Top of TASK MATERIAL

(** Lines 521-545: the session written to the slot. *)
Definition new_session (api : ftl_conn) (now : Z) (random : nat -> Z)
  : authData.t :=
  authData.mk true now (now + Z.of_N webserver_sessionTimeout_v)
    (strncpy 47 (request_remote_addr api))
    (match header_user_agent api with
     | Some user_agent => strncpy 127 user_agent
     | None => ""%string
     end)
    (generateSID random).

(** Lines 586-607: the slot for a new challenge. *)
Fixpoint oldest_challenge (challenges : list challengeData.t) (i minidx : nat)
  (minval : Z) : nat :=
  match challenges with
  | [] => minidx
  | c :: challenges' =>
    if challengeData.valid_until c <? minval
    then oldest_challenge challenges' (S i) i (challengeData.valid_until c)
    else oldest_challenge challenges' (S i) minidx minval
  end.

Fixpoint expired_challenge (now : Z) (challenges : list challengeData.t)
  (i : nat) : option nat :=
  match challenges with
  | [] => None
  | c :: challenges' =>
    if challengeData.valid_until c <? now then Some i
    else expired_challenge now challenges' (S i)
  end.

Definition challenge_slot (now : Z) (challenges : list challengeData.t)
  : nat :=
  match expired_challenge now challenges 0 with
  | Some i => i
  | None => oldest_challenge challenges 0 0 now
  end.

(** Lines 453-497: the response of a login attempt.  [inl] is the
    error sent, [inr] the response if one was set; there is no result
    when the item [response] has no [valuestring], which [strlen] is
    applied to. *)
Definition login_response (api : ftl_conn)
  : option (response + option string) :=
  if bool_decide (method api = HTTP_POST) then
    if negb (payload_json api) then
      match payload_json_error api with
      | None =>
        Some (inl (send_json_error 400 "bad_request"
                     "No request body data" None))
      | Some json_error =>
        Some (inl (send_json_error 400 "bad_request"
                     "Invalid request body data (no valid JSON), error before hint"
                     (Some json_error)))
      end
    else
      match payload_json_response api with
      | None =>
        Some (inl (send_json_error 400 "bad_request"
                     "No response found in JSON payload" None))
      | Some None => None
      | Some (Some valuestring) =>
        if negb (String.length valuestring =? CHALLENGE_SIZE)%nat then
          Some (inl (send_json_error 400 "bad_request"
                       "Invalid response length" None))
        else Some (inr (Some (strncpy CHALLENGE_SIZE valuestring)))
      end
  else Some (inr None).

Bottom of TASK MATERIAL
Top of TASK MATERIAL

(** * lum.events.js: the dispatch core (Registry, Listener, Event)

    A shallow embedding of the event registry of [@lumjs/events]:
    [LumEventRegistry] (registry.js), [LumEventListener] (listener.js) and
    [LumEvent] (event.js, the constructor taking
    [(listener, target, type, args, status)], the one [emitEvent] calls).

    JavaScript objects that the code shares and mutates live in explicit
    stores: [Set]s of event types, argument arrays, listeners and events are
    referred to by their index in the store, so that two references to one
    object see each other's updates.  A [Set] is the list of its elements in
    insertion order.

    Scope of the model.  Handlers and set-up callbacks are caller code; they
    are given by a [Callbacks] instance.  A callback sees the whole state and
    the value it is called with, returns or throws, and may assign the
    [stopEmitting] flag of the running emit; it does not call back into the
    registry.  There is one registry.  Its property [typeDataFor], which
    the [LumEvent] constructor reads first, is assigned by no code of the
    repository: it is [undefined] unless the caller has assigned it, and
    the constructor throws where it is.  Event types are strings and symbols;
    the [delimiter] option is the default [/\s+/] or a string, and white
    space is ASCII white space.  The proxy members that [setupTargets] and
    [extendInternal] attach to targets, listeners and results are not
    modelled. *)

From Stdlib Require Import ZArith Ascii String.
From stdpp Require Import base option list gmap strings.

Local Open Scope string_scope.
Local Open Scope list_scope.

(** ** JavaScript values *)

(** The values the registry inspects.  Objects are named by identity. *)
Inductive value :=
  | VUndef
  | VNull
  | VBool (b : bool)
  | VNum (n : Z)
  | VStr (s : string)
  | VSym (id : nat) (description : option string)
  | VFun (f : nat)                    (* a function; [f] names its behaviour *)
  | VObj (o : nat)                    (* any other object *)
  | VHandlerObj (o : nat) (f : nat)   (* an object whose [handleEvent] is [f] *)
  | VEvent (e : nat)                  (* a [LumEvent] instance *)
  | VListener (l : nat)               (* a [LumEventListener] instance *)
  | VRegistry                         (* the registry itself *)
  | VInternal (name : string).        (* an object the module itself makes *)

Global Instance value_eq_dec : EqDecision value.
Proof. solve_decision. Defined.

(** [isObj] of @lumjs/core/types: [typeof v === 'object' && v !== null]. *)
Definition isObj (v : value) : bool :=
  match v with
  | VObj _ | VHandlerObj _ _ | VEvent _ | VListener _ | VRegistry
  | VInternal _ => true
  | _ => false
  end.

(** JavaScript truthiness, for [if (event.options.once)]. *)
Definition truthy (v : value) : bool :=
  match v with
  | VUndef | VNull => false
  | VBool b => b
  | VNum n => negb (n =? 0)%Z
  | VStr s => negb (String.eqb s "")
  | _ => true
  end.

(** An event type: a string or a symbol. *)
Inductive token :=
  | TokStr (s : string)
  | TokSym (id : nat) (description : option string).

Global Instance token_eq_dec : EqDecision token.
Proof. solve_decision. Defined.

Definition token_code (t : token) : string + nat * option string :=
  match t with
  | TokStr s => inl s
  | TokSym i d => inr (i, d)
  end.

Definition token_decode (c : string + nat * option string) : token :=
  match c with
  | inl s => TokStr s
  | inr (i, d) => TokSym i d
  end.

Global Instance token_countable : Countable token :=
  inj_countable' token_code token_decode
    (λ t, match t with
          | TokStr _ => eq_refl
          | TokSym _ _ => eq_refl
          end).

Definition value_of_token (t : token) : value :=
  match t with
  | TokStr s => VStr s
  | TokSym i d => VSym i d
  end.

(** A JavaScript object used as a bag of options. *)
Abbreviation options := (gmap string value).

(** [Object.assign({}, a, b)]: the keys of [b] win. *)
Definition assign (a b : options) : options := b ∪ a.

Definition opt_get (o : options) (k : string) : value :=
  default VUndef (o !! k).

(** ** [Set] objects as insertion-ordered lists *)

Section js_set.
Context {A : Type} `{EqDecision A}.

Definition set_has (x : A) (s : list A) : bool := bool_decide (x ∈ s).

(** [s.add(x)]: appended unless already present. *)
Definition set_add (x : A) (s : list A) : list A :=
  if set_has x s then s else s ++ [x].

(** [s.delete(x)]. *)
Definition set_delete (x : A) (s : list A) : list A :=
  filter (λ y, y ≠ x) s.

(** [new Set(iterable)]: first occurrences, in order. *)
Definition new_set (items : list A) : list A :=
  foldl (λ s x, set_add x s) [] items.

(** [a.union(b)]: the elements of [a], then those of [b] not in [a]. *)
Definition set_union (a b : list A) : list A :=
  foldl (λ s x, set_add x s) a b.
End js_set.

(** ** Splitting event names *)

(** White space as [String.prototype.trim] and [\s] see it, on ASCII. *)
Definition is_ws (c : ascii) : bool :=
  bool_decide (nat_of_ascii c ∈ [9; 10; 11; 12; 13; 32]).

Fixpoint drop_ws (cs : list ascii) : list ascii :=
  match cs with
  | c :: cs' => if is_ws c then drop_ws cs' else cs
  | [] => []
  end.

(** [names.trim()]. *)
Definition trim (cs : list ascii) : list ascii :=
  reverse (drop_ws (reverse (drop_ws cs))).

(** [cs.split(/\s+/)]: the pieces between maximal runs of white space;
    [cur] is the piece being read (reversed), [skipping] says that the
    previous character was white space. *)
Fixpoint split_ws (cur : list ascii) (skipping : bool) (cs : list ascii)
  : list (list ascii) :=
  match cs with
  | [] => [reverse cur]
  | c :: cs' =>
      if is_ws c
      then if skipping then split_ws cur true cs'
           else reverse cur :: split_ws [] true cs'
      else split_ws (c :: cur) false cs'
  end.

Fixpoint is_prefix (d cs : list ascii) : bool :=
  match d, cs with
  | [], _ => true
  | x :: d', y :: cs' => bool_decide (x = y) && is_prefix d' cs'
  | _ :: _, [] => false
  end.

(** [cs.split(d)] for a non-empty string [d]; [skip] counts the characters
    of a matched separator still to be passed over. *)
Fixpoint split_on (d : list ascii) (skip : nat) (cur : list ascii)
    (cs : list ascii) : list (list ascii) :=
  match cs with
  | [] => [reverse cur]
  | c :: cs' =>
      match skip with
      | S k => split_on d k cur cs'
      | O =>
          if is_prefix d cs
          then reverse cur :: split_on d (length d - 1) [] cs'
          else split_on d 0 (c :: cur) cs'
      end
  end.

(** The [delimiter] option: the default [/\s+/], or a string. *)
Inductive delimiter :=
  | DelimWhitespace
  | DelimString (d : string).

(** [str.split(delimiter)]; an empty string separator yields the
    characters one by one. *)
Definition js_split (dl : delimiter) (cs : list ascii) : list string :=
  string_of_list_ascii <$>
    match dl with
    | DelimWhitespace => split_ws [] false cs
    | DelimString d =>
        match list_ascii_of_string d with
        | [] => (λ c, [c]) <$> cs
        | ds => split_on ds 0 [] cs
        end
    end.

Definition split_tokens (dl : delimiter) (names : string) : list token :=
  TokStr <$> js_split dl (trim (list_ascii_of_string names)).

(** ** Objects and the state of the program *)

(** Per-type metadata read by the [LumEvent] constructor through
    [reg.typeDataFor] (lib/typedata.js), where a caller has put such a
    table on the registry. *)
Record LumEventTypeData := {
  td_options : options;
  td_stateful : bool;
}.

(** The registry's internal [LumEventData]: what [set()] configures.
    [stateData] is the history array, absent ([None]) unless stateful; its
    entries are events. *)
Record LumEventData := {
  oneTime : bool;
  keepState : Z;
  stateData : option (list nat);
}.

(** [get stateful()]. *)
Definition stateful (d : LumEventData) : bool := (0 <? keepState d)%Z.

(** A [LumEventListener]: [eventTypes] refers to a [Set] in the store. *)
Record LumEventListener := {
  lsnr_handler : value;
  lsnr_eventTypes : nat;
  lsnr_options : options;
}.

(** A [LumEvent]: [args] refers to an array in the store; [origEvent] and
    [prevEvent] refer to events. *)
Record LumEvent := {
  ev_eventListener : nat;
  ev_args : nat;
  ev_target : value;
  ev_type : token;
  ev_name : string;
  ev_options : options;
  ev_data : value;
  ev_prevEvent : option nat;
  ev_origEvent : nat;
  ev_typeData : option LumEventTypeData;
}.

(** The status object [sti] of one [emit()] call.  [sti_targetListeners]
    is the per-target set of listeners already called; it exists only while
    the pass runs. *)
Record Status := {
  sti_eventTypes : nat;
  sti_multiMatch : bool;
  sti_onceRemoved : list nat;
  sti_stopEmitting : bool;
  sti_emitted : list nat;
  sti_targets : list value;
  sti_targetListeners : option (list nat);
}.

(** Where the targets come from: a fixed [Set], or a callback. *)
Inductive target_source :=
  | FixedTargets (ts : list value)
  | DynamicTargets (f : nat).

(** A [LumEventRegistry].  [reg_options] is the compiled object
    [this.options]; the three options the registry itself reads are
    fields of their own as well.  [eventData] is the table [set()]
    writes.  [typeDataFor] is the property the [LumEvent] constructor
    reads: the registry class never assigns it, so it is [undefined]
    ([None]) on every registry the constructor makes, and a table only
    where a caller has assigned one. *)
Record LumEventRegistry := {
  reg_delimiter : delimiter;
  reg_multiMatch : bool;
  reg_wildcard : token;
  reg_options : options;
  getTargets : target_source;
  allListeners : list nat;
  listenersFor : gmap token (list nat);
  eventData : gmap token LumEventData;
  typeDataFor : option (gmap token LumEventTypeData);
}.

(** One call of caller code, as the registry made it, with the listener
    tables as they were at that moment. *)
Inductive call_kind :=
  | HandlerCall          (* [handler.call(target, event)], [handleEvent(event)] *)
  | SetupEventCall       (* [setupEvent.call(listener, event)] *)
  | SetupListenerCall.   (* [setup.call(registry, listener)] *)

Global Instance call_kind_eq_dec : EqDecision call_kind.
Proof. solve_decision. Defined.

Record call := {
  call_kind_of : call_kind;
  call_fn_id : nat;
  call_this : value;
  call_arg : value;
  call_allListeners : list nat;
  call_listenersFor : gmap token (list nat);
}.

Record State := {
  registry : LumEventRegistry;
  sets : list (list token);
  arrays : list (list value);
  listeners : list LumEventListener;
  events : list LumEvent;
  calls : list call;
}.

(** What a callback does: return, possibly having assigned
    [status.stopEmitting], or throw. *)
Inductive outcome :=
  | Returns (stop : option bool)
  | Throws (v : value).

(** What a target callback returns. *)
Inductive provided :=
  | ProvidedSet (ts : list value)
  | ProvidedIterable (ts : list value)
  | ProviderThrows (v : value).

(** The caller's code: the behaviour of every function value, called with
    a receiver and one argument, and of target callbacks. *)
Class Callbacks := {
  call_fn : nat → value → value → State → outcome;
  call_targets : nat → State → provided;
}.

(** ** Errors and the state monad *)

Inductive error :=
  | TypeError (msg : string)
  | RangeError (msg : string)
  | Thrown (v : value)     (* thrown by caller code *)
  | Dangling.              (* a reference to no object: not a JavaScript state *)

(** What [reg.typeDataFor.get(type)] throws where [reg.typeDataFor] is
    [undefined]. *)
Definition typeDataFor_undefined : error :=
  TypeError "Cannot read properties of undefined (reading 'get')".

Bottom of TASK MATERIAL

> **INSTRUCTIONS TO FOLLOW**:
Show all lines from the data that contain "VListener".

> **RESULT**:
  | VListener (l : nat)               (* a [LumEventListener] instance *)
  | VObj _ | VHandlerObj _ _ | VEvent _ | VListener _ | VRegistry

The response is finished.